In the entries below, the lines from the one with "(** A two-row" through the one with "urls := [tag_url];" are to be copied exactly; both ends count.
^^^^^^^^^^^^^^^^
(** A [syn] that accepts every text, for concrete runs. *)
Definition syn_accept_all : SynParse := {|
  parse_file := fun _ => Some [];
  parse_path := fun _ => true;
  is_ident := fun _ => true;
  parse_input_expr := fun _ => Some OtherExpr;
  parse_local_pattern := fun _ => None;
  parse_usage_expr := fun _ => true
|}.

(** A two-row table of the cheat sheet: the second row has no references
    of its own. *)
Definition tag_url : Url := {|
  module := s "bytes::complete"; name := s "tag";
  docsurl := s "https://docs.rs/nom/latest/nom/bytes/complete/fn.tag.html" |}.

Definition row_tag1 : Combinator := {|
  urls := [tag_url]; imports := []; usage := Some (s "tag(ab)");
  input := Some (s "abc"); description := s "first" |}.

Definition row_tag2 : Combinator := {|
  urls := []; imports := []; usage := Some (s "tag(xy)");
  input := Some (s "xyz"); description := s "second" |}.

(** What the ledger knows after [recs]: every stored statement was
    proposed, every proposed name is stored, and the conflicted names are
    those with two different proposals. *)
Definition ledger_inv (recs : list (str * Item)) (l : gmap str Item * gset str) : Prop :=
  let '(uses, uses_conflicts) := l in
  (forall n t, uses !! n = Some t -> (n, t) ∈ recs) /\
  (forall n t, (n, t) ∈ recs -> is_Some (uses !! n)) /\
  (forall n, n ∈ uses_conflicts <->
     exists t1 t2, t1 <> t2 /\ (n, t1) ∈ recs /\ (n, t2) ∈ recs).

(** The global [use] list of a sequence of recordings. *)
Definition global_uses (recs : list (str * Item)) : list Item :=
  let '(uses, uses_conflicts) := ledger recs in finalize uses uses_conflicts.

#[global] Instance str_le_trans : Transitive str_le.
Proof.
  unfold str_le. intros a. induction a as [|x a IH]; intros [|y b] [|z c]; simpl;
    try done.
  destruct (N.ltb_spec (N_of_ascii x) (N_of_ascii y)),
    (N.eqb_spec (N_of_ascii x) (N_of_ascii y)),
    (N.ltb_spec (N_of_ascii y) (N_of_ascii z)),
    (N.eqb_spec (N_of_ascii y) (N_of_ascii z)),
    (N.ltb_spec (N_of_ascii x) (N_of_ascii z)),
    (N.eqb_spec (N_of_ascii x) (N_of_ascii z)); try done; try lia.
  apply IH.
Qed.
^^^^^^^^^^^^^^^^
▸ **EXERCISE OUTPUT**
(** A two-row table of the cheat sheet: the second row has no references
    of its own. *)
Definition tag_url : Url := {|
  module := s "bytes::complete"; name := s "tag";
  docsurl := s "https://docs.rs/nom/latest/nom/bytes/complete/fn.tag.html" |}.

Definition row_tag1 : Combinator := {|
  urls := [tag_url]; imports := []; usage := Some (s "tag(ab)");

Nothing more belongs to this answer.